[REQUIRED WORK]: Please copy out the entries until you have copied the line that contains "(** [None] is an out-of-bounds index. *)", beginning with the first line.

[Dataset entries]
········

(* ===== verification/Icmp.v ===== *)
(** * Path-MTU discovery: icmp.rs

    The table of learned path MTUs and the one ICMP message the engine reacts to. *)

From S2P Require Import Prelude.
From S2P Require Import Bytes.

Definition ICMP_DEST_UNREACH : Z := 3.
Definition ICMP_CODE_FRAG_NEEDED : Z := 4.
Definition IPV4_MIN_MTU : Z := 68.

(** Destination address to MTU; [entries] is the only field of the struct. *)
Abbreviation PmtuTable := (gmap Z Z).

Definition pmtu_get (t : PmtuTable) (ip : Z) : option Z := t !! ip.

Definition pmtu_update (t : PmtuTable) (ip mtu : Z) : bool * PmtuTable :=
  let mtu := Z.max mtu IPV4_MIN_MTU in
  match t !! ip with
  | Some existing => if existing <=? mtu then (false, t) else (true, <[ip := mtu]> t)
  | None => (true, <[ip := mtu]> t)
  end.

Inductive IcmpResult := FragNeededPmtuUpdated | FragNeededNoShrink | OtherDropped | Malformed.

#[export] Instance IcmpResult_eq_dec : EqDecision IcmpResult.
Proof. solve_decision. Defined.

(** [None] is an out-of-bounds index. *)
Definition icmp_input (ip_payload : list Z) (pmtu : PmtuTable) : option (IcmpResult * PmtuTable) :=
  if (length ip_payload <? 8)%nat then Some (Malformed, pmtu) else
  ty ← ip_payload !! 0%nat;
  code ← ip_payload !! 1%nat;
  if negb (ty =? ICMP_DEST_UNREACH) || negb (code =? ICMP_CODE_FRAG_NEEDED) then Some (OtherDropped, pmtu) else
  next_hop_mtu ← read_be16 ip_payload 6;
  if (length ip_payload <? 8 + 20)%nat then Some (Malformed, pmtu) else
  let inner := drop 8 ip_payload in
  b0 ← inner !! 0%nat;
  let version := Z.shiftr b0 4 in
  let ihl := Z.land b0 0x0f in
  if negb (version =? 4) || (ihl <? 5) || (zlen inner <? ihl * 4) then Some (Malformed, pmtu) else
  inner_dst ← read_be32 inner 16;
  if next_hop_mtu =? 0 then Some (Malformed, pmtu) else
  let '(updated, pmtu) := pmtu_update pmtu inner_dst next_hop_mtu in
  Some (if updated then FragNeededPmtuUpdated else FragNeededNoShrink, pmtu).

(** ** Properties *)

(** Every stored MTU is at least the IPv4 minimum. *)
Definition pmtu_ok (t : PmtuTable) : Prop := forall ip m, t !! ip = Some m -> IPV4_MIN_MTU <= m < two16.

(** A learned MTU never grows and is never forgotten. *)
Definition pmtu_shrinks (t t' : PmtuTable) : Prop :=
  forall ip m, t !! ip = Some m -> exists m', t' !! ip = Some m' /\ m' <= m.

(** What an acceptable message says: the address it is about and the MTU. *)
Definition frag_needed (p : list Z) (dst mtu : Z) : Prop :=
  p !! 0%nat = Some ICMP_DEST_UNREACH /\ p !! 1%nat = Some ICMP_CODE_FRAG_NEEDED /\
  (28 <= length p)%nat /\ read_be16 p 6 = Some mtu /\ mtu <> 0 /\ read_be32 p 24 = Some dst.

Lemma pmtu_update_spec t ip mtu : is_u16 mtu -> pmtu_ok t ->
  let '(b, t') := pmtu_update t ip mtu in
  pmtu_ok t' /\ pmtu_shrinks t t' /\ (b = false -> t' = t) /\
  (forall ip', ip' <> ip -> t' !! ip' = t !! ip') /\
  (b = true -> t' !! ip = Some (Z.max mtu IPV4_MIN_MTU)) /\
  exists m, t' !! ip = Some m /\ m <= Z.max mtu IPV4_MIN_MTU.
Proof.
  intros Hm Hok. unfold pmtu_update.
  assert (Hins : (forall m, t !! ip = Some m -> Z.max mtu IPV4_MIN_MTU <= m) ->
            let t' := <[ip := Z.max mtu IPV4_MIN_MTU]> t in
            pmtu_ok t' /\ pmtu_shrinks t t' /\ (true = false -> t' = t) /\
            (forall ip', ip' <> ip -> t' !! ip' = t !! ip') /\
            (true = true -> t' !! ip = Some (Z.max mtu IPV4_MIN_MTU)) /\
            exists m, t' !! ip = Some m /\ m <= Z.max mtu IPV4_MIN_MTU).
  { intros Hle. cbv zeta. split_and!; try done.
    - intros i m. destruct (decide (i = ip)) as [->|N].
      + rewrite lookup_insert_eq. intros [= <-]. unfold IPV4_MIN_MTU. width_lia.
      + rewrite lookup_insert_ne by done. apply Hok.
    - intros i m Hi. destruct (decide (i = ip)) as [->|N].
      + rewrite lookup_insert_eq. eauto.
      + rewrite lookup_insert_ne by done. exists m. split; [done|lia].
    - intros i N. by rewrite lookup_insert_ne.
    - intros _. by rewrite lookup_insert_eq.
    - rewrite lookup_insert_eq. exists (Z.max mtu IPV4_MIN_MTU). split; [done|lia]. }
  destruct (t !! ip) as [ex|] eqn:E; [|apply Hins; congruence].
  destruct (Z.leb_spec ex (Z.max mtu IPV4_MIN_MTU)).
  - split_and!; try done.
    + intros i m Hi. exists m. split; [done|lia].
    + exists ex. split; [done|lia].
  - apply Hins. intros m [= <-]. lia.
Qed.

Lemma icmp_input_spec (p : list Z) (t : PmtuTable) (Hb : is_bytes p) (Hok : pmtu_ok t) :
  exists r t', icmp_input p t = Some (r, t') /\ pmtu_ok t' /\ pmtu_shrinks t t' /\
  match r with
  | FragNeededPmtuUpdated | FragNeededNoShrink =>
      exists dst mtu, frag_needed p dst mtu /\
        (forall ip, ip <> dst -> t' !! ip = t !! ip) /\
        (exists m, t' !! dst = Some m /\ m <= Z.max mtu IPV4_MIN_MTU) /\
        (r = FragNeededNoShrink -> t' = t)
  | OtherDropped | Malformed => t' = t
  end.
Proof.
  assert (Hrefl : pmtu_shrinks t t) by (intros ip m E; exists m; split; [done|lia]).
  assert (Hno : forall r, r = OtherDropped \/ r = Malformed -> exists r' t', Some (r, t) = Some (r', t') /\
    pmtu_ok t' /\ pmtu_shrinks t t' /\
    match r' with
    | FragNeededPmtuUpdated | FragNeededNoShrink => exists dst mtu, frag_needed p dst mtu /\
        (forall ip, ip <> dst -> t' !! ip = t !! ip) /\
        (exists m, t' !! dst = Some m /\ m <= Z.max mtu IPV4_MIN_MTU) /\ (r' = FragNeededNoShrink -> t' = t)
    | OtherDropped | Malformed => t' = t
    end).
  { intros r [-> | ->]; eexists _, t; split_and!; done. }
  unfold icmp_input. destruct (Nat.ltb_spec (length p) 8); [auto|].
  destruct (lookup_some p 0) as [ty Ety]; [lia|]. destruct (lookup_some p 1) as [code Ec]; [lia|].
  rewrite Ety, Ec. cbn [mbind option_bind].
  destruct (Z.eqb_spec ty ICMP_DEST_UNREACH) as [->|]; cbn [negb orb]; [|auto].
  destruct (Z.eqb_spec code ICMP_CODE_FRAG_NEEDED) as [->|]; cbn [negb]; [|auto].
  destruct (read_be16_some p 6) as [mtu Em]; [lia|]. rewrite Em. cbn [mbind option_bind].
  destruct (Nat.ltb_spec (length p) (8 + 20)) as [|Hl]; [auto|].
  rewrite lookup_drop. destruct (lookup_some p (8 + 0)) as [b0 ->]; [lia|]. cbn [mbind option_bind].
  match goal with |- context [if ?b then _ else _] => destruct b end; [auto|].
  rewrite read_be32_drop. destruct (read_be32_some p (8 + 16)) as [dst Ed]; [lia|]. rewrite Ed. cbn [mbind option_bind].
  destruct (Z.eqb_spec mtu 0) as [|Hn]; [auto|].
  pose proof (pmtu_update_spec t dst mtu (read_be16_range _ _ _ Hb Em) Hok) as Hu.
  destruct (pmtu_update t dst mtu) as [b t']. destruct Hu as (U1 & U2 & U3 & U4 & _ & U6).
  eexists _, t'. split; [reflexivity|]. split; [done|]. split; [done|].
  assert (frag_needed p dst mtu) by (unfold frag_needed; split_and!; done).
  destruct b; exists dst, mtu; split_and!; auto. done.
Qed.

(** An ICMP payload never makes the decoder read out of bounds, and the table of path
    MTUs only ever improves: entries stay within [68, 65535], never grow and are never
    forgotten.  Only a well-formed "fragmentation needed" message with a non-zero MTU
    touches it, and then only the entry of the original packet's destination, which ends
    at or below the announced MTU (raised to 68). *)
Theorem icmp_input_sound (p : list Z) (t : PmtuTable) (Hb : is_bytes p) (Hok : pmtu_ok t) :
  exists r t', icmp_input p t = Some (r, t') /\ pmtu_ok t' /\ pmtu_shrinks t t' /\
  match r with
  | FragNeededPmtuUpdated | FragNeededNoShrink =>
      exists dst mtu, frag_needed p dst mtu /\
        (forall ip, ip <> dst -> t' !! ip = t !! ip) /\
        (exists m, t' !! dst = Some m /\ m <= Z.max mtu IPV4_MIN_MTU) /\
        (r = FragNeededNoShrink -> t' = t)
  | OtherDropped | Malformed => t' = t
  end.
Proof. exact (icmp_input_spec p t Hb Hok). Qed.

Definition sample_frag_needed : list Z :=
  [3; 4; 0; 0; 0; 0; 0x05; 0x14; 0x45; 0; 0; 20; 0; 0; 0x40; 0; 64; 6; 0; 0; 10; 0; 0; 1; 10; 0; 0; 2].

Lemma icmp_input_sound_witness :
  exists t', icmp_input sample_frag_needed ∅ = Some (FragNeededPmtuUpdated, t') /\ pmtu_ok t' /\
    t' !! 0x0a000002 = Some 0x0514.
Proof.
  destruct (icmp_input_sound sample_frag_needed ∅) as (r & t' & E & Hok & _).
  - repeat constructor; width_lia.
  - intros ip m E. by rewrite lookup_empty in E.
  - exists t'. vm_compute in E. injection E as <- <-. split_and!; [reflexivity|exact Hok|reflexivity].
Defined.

········

[ANSWER BOX]:
(* ===== verification/Icmp.v ===== *)
(** * Path-MTU discovery: icmp.rs

    The table of learned path MTUs and the one ICMP message the engine reacts to. *)

From S2P Require Import Prelude.
From S2P Require Import Bytes.

Definition ICMP_DEST_UNREACH : Z := 3.
Definition ICMP_CODE_FRAG_NEEDED : Z := 4.
Definition IPV4_MIN_MTU : Z := 68.

(** Destination address to MTU; [entries] is the only field of the struct. *)
Abbreviation PmtuTable := (gmap Z Z).

Definition pmtu_get (t : PmtuTable) (ip : Z) : option Z := t !! ip.

Definition pmtu_update (t : PmtuTable) (ip mtu : Z) : bool * PmtuTable :=
  let mtu := Z.max mtu IPV4_MIN_MTU in
  match t !! ip with
  | Some existing => if existing <=? mtu then (false, t) else (true, <[ip := mtu]> t)
  | None => (true, <[ip := mtu]> t)
  end.

Inductive IcmpResult := FragNeededPmtuUpdated | FragNeededNoShrink | OtherDropped | Malformed.

#[export] Instance IcmpResult_eq_dec : EqDecision IcmpResult.
Proof. solve_decision. Defined.

(** [None] is an out-of-bounds index. *)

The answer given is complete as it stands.